Today is supposed to go to 40 degrees Fahrenheit, so with the sun beating down, one must get in a ski while the temperatures keep the snow hard. So, for a few mornings now I've got in my ski by at least mid-morning. The MTU trails are freshly groomed and appealing in their wide lanes through the mixed hardwood and conifer forest. The trails wend through hills and forest, pass within sight, at this leafless season, of roads and a few buildings. I park at the Pilgrim Rd. lot, which is close to my house and usually nearly vacant, but the main lot is always with cars and local skiers coming and going. Though I am a solitary skier by temperament, I do enjoy seeing a few skiers on the trails who are invariably happy to be out. On the occasion that I see someone who I know, it is nice to stop our sliding and talk for a minute or two.
As the morning rolls on I begin to notice areas of the trail that have direct sunlight becoming slushy and slow - a sign that signals the time to head home for chores and correspondence.
Some of my thoughts as the ski season wanes begin to turn to the waterways that are beginning to open and show signs of the migrating spring weather, though as Dan at Downwind Sports said the other day, "Some are saying that this year we may be out skiing on the trails into May."
I don't think there is better exercise for my back than skiing every day. I'll reluctantly give it up soon as the trails and ground turns bare.

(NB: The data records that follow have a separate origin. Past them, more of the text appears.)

(** ** Go strings, slices and integers *)

(** Go strings are byte strings; [len] counts bytes. *)
Definition len (s : string) : Z := Z.of_nat (String.length s).
Definition slice_len {A} (l : list A) : Z := Z.of_nat (length l).

(** [strings.ContainsRune(s, 0)]: a NUL byte is present. *)
Fixpoint contains_byte (c : Ascii.ascii) (s : string) : bool :=
  match s with
  | EmptyString => false
  | String d s => bool_decide (c = d) || contains_byte c s
  end.
Definition contains_nul : string → bool := contains_byte Ascii.zero.

Definition slices_Contains (l : list string) (v : string) : bool := bool_decide (v ∈ l).

(** [strings.Compare(a, b) <= 0] and [slices.IsSorted] / [slices.IsSortedFunc]
    on the key the comparison function inspects. *)
Fixpoint is_sorted_by {A} (key : A → string) (l : list A) : bool :=
  match l with
  | x :: ((y :: _) as l') => bool_decide (String.le (key x) (key y)) && is_sorted_by key l'
  | _ => true
  end.
Definition slices_IsSorted : list string → bool := is_sorted_by id.

(** [slices.Sort] / [sort.Strings]. *)
Definition sort_strings : list string → list string := merge_sort String.le.

(** [math.MaxInt64] and the [int64] range of the Go [int]/[int64] and of the
    PostgreSQL [bigint] columns. *)
Definition max_int64 : Z := 9223372036854775807.
Definition min_int64 : Z := -9223372036854775808.
Definition int64_range (z : Z) : Prop := min_int64 ≤ z ≤ max_int64.

(** Two's-complement wrap-around of [int64] arithmetic. *)
Definition wrap64 (z : Z) : Z := (z + 2 ^ 63) mod 2 ^ 64 - 2 ^ 63.

(** ** Record updates *)

(** [r <| f := v |>] is [r] with field [f] set to [v], the model's counterpart of
    a Go field assignment or of a column in an SQL [SET] clause; [f ::= g] applies
    [g] to the old value.  A record type opts in with an instance of [Settable]
    that rebuilds a value from its projections. *)
Class Settable (R : Type) := rebuild : R → R.
Class Setter {R E : Type} (proj : R → E) := set : (E → E) → R → R.
Arguments set {R E} proj {_} _ _ : simpl nomatch.
Lemma validateSortedSet_item_spec field allowed prev x r :
  validateSortedSet_item field allowed prev x = Ok r ↔
  (ValidName x = true ∧ ∀ l, allowed = Some l → x ∈ l) ∧ prev ≠ Some x ∧ r = Some x.
Proof.
  unfold validateSortedSet_item.
  destruct (ValidName x); cbn; [|naive_solver].
  case_bool_decide; [naive_solver|]. cbn. destruct allowed as [l|]; cbn.
  - destruct (slices_Contains l x) eqn:Hc; cbn.
    + apply slices_Contains_spec in Hc. naive_solver.
    + split; [done|]. intros ([_ Hl] & _ & _).
      assert (slices_Contains l x = true) by (apply slices_Contains_spec; naive_solver). congruence.
  - naive_solver.
Qed.

Lemma validateSortedSet_iff field values allowed required :
  validateSortedSet field values allowed required = Ok tt ↔
  (required = true → values ≠ []) ∧ name_set values allowed.
Proof.
  unfold validateSortedSet, name_set.
  assert (slice_len values = 0 ↔ values = []) as Hlen.
  { unfold slice_len. destruct values; cbn; [done|]. split; [lia|done]. }
  pose proof (for_range_adjacent id (λ v, ValidName v = true ∧ ∀ l, allowed = Some l → v ∈ l)
    _ (validateSortedSet_item_spec field allowed) values) as Hloop.
  rewrite list_fmap_id in Hloop. split.
  - intros Hok. res_inv. rewrite slices_IsSorted_spec in *.
    destruct (Hloop ltac:(done)) as [[??] _]; [by eauto|].
    split_and!; [|lia|done..]. intros ->. cbn in *. by rewrite <-Hlen, <-bool_decide_eq_false.
  - intros (Hreq & Hb & Hs & Hnd & Hall). destruct (Hloop Hs) as [_ [r ->]]; [done|].
    rewrite !bind_fail_if; [done|..].
    + apply orb_false_iff. split; [by apply bool_decide_eq_false; lia|].
      by apply negb_false_iff, slices_IsSorted_spec.
    + destruct required; cbn; [|done]. apply bool_decide_eq_false. rewrite Hlen. auto.
Qed.

(** [validateSortedSet] accepts exactly the duplicate-free sorted sets of
    at most 1024 portable names, all of them allowed, non-empty when required.
    Comparing each name with its neighbour is enough because the input was
    found to be sorted. *)
Theorem validateSortedSet_spec field values allowed required :
  validateSortedSet field values allowed required = Ok tt ↔
  (required = true → values ≠ []) ∧ name_set values allowed.
Proof. apply validateSortedSet_iff. Qed.

(** *** Target specifications *)

Definition provider_wf (value : TargetSpec) : Prop :=
  let p := ts_Provider value in
  (tp_Kind p ∈ [""; "on-prem"] ∧ tp_Region p = "" ∧ tp_ClusterName p = "") ∨
  (tp_Kind p = "aws-parallelcluster" ∧ ts_Kind value = "slurm" ∧ ts_ExecutionBackend value = "slurm" ∧
   MatchString awsRegionPattern (tp_Region p) = true ∧
   MatchString parallelClusterPattern (tp_ClusterName p) = true).

Definition artifact_stores_wf (stores : list ArtifactStoreSpec) : Prop :=
  slice_len stores ≤ 64 ∧ StronglySorted String.le (as_Name <$> stores) ∧ NoDup (as_Name <$> stores) ∧
  Forall (λ s, MatchString logStorePattern (as_Name s) = true ∧ 1 ≤ as_Version s) stores.

Definition partitions_wf (partitions : list PartitionSpec) : Prop :=
  Forall (λ p, ValidName (ps_Name p) = true) partitions ∧ NoDup (ps_Name <$> partitions) ∧
  (length (filter (λ p, ps_IsDefault p = true) partitions) ≤ 1)%nat.

(** The administrator policy a target generation must satisfy, stated
    independently of the order in which the validator looks at it. *)
Record target_spec_wf (value : TargetSpec) : Prop := {
  tsw_name : ValidName (ts_Name value) = true;
  tsw_kind : (ts_Kind value = "host" ∧ ts_ExecutionBackend value = "subprocess") ∨
             (ts_Kind value = "slurm" ∧ ts_ExecutionBackend value = "slurm");
  tsw_provider : provider_wf value;
  tsw_runtimes : ts_Runtimes value ≠ [] ∧ name_set (ts_Runtimes value) (Some ["native"; "container"]);
  tsw_systems : name_set (ts_OperatingSystems value) None;
  tsw_architectures : name_set (ts_Architectures value) None;
  tsw_capabilities : name_set (ts_Capabilities value) None;
  tsw_log_store :
    (ts_LogStoreName value = "" ∧ ts_LogStoreVersion value = 0) ∨
    (MatchString logStorePattern (ts_LogStoreName value) = true ∧ 1 ≤ ts_LogStoreVersion value);
  tsw_artifact_stores : artifact_stores_wf (ts_ArtifactStores value);
  tsw_partitions : partitions_wf (ts_Partitions value);
  tsw_host_partitions : ts_Kind value = "host" → ts_Partitions value = [] }.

A typically wide piece of trail at MTU. The university invested into what were simple and unimproved narrow woods trails to turn them over the last 5 years into a world-class Nordic ski facility.


A freshly groomed trail for skate skiing on. My skis were the first to be on this trail the other morning. Like skiing in a park, which I guess the trail system is. Jeff Parker and an old acquaintance from Eagle, Alaska, Jim Meese, do the grooming of the trails.

At the trail head parking lot on the MTU Campus. The waxing room and other team rooms are to the right. The skiers, and later, mountain bikers enter the trail system from here.

A chery wood paddle blank that I cut out recently is being planed thin on our back deck. I cut out an ash blank as well, both of which I hope will see use later this spring on the water.